(** * notanorm: the PostgreSQL dialect (notanorm/postgres.py)

    A shallow embedding of [PostgresDb]: the type mapping tables, the DDL
    generator ([create_table], [_create_index], [drop_index_by_name]), the
    upsert clause builder ([_upsert_sql]), the connection options
    ([uri_adjust]), the catalog introspector ([model], [table_model],
    [column_model]) and the model normaliser ([simplify_model]).

    Python values that the code inspects dynamically are kept as a small sum
    type, exceptions as an error monad, and the statements handed to the
    database collaborator as a trace.  A [string] stands for a Python [str]
    whose code points are below 256, one character per code point.  The
    names the module uses without importing them ([re], [partial],
    [defaultdict], [log]) are looked up in a record of module globals, empty
    of them in the module as it is. *)

From Stdlib Require Import ZArith List String Ascii Bool Lia DecimalString.
From Stdlib Require Import Permutation.
Import ListNotations.

Local Open Scope string_scope.
Local Open Scope list_scope.

(* ================================================================== *)
(** ** Python values, exceptions and dictionaries *)
(* ================================================================== *)

Module Py.

(** The literals that reach this code as column defaults, catalog flags and
    statement parameters. *)
Inductive pyval : Type :=
| PNone
| PBool (b : bool)
| PInt (z : Z)
| PStr (s : string).

(** Python truthiness. *)
Definition truthy (v : pyval) : bool :=
  match v with
  | PNone => false
  | PBool b => b
  | PInt z => negb (Z.eqb z 0)
  | PStr s => negb (String.eqb s EmptyString)
  end.

(** [x and y] *)
Definition py_and (x y : pyval) : pyval := if truthy x then y else x.

(** Truthiness of an optional integer ([None] and [0] are false). *)
Definition truthy_int (o : option Z) : bool :=
  match o with
  | None => false
  | Some z => negb (Z.eqb z 0)
  end.

Inductive exn : Type :=
| TypeError (msg : string)
| ValueError (msg : string)
| IndexError
| KeyError
| StopIteration
| AssertionError (msg : string)
| SchemaError (msg : string)
| UnboundLocalError (var : string)
| NameError (name : string).

Inductive result (A : Type) : Type :=
| Ok (a : A)
| Raise (e : exn).
Arguments Ok {A} a.
Arguments Raise {A} e.

Definition bind {A B} (r : result A) (k : A -> result B) : result B :=
  match r with
  | Ok a => k a
  | Raise e => Raise e
  end.

(** A [for] loop whose body may raise: the first exception ends it. *)
Fixpoint mapM {A B} (f : A -> result B) (l : list A) : result (list B) :=
  match l with
  | [] => Ok []
  | x :: r =>
      bind (f x) (fun y => bind (mapM f r) (fun ys => Ok (y :: ys)))
  end.

(** A [for] loop that updates a state and may raise. *)
Fixpoint foldM {A S} (f : S -> A -> result S) (l : list A) (s : S) : result S :=
  match l with
  | [] => Ok s
  | x :: r => bind (f s x) (fun s' => foldM f r s')
  end.

(** Dictionaries keep insertion order; a key is stored once. *)
Section Dict.
Context {K V : Type} (eqb : K -> K -> bool).

Fixpoint dict_get (d : list (K * V)) (k : K) : option V :=
  match d with
  | [] => None
  | (k', v) :: r => if eqb k' k then Some v else dict_get r k
  end.

(** [d[k] = v]: overwrite in place, or append a new key. *)
Fixpoint dict_set (d : list (K * V)) (k : K) (v : V) : list (K * V) :=
  match d with
  | [] => [(k, v)]
  | (k', v') :: r =>
      if eqb k' k then (k', v) :: r else (k', v') :: dict_set r k v
  end.

Definition dict_contains (d : list (K * V)) (k : K) : bool :=
  match dict_get d k with Some _ => true | None => false end.

(** [d[k]] *)
Definition dict_getitem (d : list (K * V)) (k : K) : result V :=
  match dict_get d k with Some v => Ok v | None => Raise KeyError end.

(** [d.get(k, dflt)] *)
Definition dict_get_default (d : list (K * V)) (k : K) (dflt : V) : V :=
  match dict_get d k with Some v => v | None => dflt end.
End Dict.

(** [str(n)] for an integer. *)
Definition str_of_int (z : Z) : string := NilZero.string_of_int (Z.to_int z).

(** [type(v).__name__] *)
Definition type_name (v : pyval) : string :=
  match v with
  | PNone => "NoneType"
  | PBool _ => "bool"
  | PInt _ => "int"
  | PStr _ => "str"
  end.

(** [sep.join(xs)]: every element has to be a [str]; the first one that is
    not is reported with its position. *)
Fixpoint all_str_from (i : nat) (xs : list pyval) : result (list string) :=
  match xs with
  | [] => Ok []
  | PStr s :: r => bind (all_str_from (S i) r) (fun ss => Ok (s :: ss))
  | v :: _ =>
      Raise (TypeError ("sequence item " ++ str_of_int (Z.of_nat i)
                          ++ ": expected str instance, " ++ type_name v
                          ++ " found"))
  end.

Definition all_str (xs : list pyval) : result (list string) := all_str_from 0 xs.

Definition str_join (sep : string) (xs : list pyval) : result string :=
  bind (all_str xs) (fun ss => Ok (String.concat sep ss)).

(** [s in t] for strings: substring test. *)
Fixpoint starts_with (p s : string) : bool :=
  match p, s with
  | EmptyString, _ => true
  | String a p', String b s' => Ascii.eqb a b && starts_with p' s'
  | String _ _, EmptyString => false
  end.

Fixpoint str_contains (p s : string) : bool :=
  starts_with p s ||
  match s with
  | EmptyString => false
  | String _ s' => str_contains p s'
  end.

(** [s.split(sep)] for a one-character separator: there is always at least
    one piece. *)
Fixpoint str_split (sep : ascii) (s : string) : list string :=
  match s with
  | EmptyString => [EmptyString]
  | String c r =>
      if Ascii.eqb c sep then EmptyString :: str_split sep r
      else match str_split sep r with
           | h :: t => String c h :: t
           | [] => [String c EmptyString]
           end
  end.

(** White space as [str.strip()] sees it, among the code points below 256:
    tab to carriage return, the four separators 28 to 31, the space, the next
    line control (133) and the no-break space (160). *)
Definition is_space (c : ascii) : bool :=
  let n := nat_of_ascii c in
  ((9 <=? n)%nat && (n <=? 13)%nat)
  || ((28 <=? n)%nat && (n <=? 31)%nat)
  || (n =? 32)%nat || (n =? 133)%nat || (n =? 160)%nat.

Fixpoint lstrip (s : string) : string :=
  match s with
  | EmptyString => EmptyString
  | String c r => if is_space c then lstrip r else s
  end.

Fixpoint rstrip (s : string) : string :=
  match s with
  | EmptyString => EmptyString
  | String c r =>
      match rstrip r with
      | EmptyString => if is_space c then EmptyString else String c EmptyString
      | r' => String c r'
      end
  end.

(** [s.strip()] *)
Definition str_strip (s : string) : string := rstrip (lstrip s).

End Py.
Import Py.

Declare Scope py_scope.
Notation "x <- e ;; k" := (bind e (fun x => k))
  (at level 61, e at next level, right associativity) : py_scope.
Local Open Scope py_scope.

(* ================================================================== *)
(** ** psycopg2.sql: composable SQL fragments *)
(* ================================================================== *)

Module sql.

#[local] Set Warnings "-register-all".

(** [SQL] wraps raw statement text; [Identifier] wraps names that are quoted
    when the statement is rendered; [Composed] is a sequence of fragments. *)
Inductive Composable : Type :=
| SQL (s : string)
| Identifier (strings : list string)
| Composed (seq : list Composable).

(** [sql.Identifier(v)]: the constructor only accepts strings. *)
Definition mkIdentifier (v : pyval) : result Composable :=
  match v with
  | PStr s => Ok (Identifier [s])
  | _ => Raise (TypeError "SQL identifier parts must be strings")
  end.

(** [a + b] on two composables: [Composed] operands are spliced. *)
Definition add (a b : Composable) : Composable :=
  match a, b with
  | Composed xs, Composed ys => Composed (xs ++ ys)
  | Composed xs, _ => Composed (xs ++ [b])
  | _, Composed ys => Composed (a :: ys)
  | _, _ => Composed [a; b]
  end.

(** [SQL(sep).join(seq)] *)
Fixpoint intersperse (sep : Composable) (l : list Composable) : list Composable :=
  match l with
  | [] => []
  | [x] => [x]
  | x :: r => x :: sep :: intersperse sep r
  end.

Definition join (sep : string) (l : list Composable) : Composable :=
  Composed (intersperse (SQL sep) l).

(** [SQL(tmpl).format( *args )] for templates whose only replacement fields
    are the auto-numbered [{}] (all templates of this module are); a brace
    used otherwise is a [ValueError]. *)
Definition flush (pre : string) (rv : list Composable) : list Composable :=
  match pre with
  | EmptyString => rv
  | _ => SQL pre :: rv
  end.

Fixpoint format_go (tmpl pre : string) (args : list Composable)
  : result (list Composable) :=
  match tmpl with
  | EmptyString => Ok (flush pre [])
  | String "{" (String "}" rest) =>
      match args with
      | [] => Raise IndexError
      | a :: args' =>
          rv <- format_go rest EmptyString args' ;;
          Ok (flush pre (a :: rv))
      end
  | String "{" _ => Raise (ValueError "unsupported replacement field")
  | String "}" _ => Raise (ValueError "Single '}' encountered in format string")
  | String c rest => format_go rest (pre ++ String c EmptyString) args
  end.

Definition format (tmpl : string) (args : list Composable) : result Composable :=
  rv <- format_go tmpl EmptyString args ;;
  Ok (Composed rv).

(** Identifier quoting: wrap in double quotes, double the embedded ones. *)
Definition dquote : ascii := "034"%char.

Fixpoint escape_ident (s : string) : string :=
  match s with
  | EmptyString => EmptyString
  | String c r =>
      if Ascii.eqb c dquote
      then String dquote (String dquote (escape_ident r))
      else String c (escape_ident r)
  end.

Definition quote_ident (s : string) : string :=
  String dquote (escape_ident s ++ String dquote EmptyString).

(** [c.as_string(conn)] *)
Fixpoint as_string (c : Composable) : string :=
  match c with
  | SQL s => s
  | Identifier strings => String.concat "." (map quote_ident strings)
  | Composed seq => String.concat EmptyString (map as_string seq)
  end.

(** The raw-text fragments of a statement: everything that reaches the
    server without going through identifier quoting. *)
Fixpoint raw_parts (c : Composable) : list string :=
  match c with
  | SQL s => [s]
  | Identifier _ => []
  | Composed seq => flat_map raw_parts seq
  end.

(** The names that are rendered through identifier quoting. *)
Fixpoint quoted_names (c : Composable) : list string :=
  match c with
  | SQL _ => []
  | Identifier strings => strings
  | Composed seq => flat_map quoted_names seq
  end.

End sql.
Import sql.

(* ================================================================== *)
(** ** The schema model (notanorm/model.py) *)
(* ================================================================== *)

(** Modelled from the spec: notanorm/model.py is not among the sources; the
    enum and the records below follow section 3 (DATA MODEL) and the field
    names postgres.py uses. *)
Inductive DbType : Type :=
| TEXT | BLOB | INTEGER | BOOLEAN | FLOAT | DOUBLE | ANY.
(** * lib_manager: a shallow embedding of [LibManager.h] / [LibManager.cpp]

    The registry class [lib_manager::LibManager] keeps a
    [std::map<std::string, libStruct>] of loaded libraries, counts their
    users, notifies registered libraries of newcomers and locates shared
    objects on disk.  The C++ member functions are embedded as functions of
    a small state monad over the registry; calls that leave the class
    (module callbacks, [fopen], [dlopen], [stderr] output) are recorded
    in an event trace so that statements such as "the destructor ran once"
    can be phrased.

    Conventions.
    - [int] is a 32-bit signed integer held in [Z].  Signed overflow of
      [useCount++] / [useCount--] is undefined behaviour in C++; the model
      gives such a step the outcome [Undef], as it does for a call through a
      null pointer.
    - [throw std::runtime_error] is the outcome [Throw], carrying the
      registry as the exception leaves it.
    - Module code ([createModuleInfo], [newLibLoaded], the factory and the
      destroy function) is opaque: a call is logged and is assumed not to
      re-enter the manager. *)

From Stdlib Require Import ZArith String Ascii List Lia.
From stdpp Require Import base decidable option list sorting strings pretty gmap fin_maps.

Local Open Scope string_scope.
Local Open Scope list_scope.
Local Open Scope Z_scope.

(** ** Machine integers *)

Definition INT_MAX : Z := 2147483647.
Definition INT_MIN : Z := -2147483648.

(** ** Data model *)

(** Modelled from the spec: [LibInterface.h] is not among the sources.  It
    declares the abstract class [LibInterface] (section 6 of the
    specification: a name, a version, a self description and the peer-loaded
    callback) and the function types [destroyLib], [createLib] and
    [createLib2].  An object is represented by its identity together with
    what its pure getters answer; its callbacks appear as events. *)
Record LibInterface := mkLib {
  obj : N;
  getLibName : string;
  getLibVersion : Z
}.

#[global] Instance LibInterface_eq_dec : EqDecision LibInterface.
Proof. solve_decision. Defined.

(** A [destroyLib*] is the address of a module's [destroy_c]. *)
Definition destroyLib := N.

(** The [void *config] payload handed to [config_create_c]. *)
Definition Config := N.

(** [struct libStruct] of LibManager.h. *)
Record libStruct := mkLibStruct {
  libInterface : option LibInterface;
  destroy : option destroyLib;
  useCount : Z;
  wasUnloaded : bool;
  path : string
}.

(** [libStruct()] *)
Definition libStruct_default : libStruct :=
  mkLibStruct None None 0 false "".

(** [libStruct(LibInterface *i)] *)
Definition libStruct_of (i : option LibInterface) : libStruct :=
  mkLibStruct i None 1 false "".

Definition set_useCount (c : Z) (l : libStruct) : libStruct :=
  mkLibStruct (libInterface l) (destroy l) c (wasUnloaded l) (path l).
Definition set_destroy (d : option destroyLib) (l : libStruct) : libStruct :=
  mkLibStruct (libInterface l) d (useCount l) (wasUnloaded l) (path l).
Definition set_path (p : string) (l : libStruct) : libStruct :=
  mkLibStruct (libInterface l) (destroy l) (useCount l) (wasUnloaded l) p.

#####

→ **WHAT IS NEEDED**
Filter the records for lines holding the string "else". Copy each one.

→ **RESPONSE AREA**
Definition py_and (x y : pyval) : pyval := if truthy x then y else x.
  | (k', v) :: r => if eqb k' k then Some v else dict_get r k
      if eqb k' k then (k', v) :: r else (k', v') :: dict_set r k v
      else match str_split sep r with
  | String c r => if is_space c then lstrip r else s
      | EmptyString => if is_space c then EmptyString else String c EmptyString
      else String c (escape_ident r)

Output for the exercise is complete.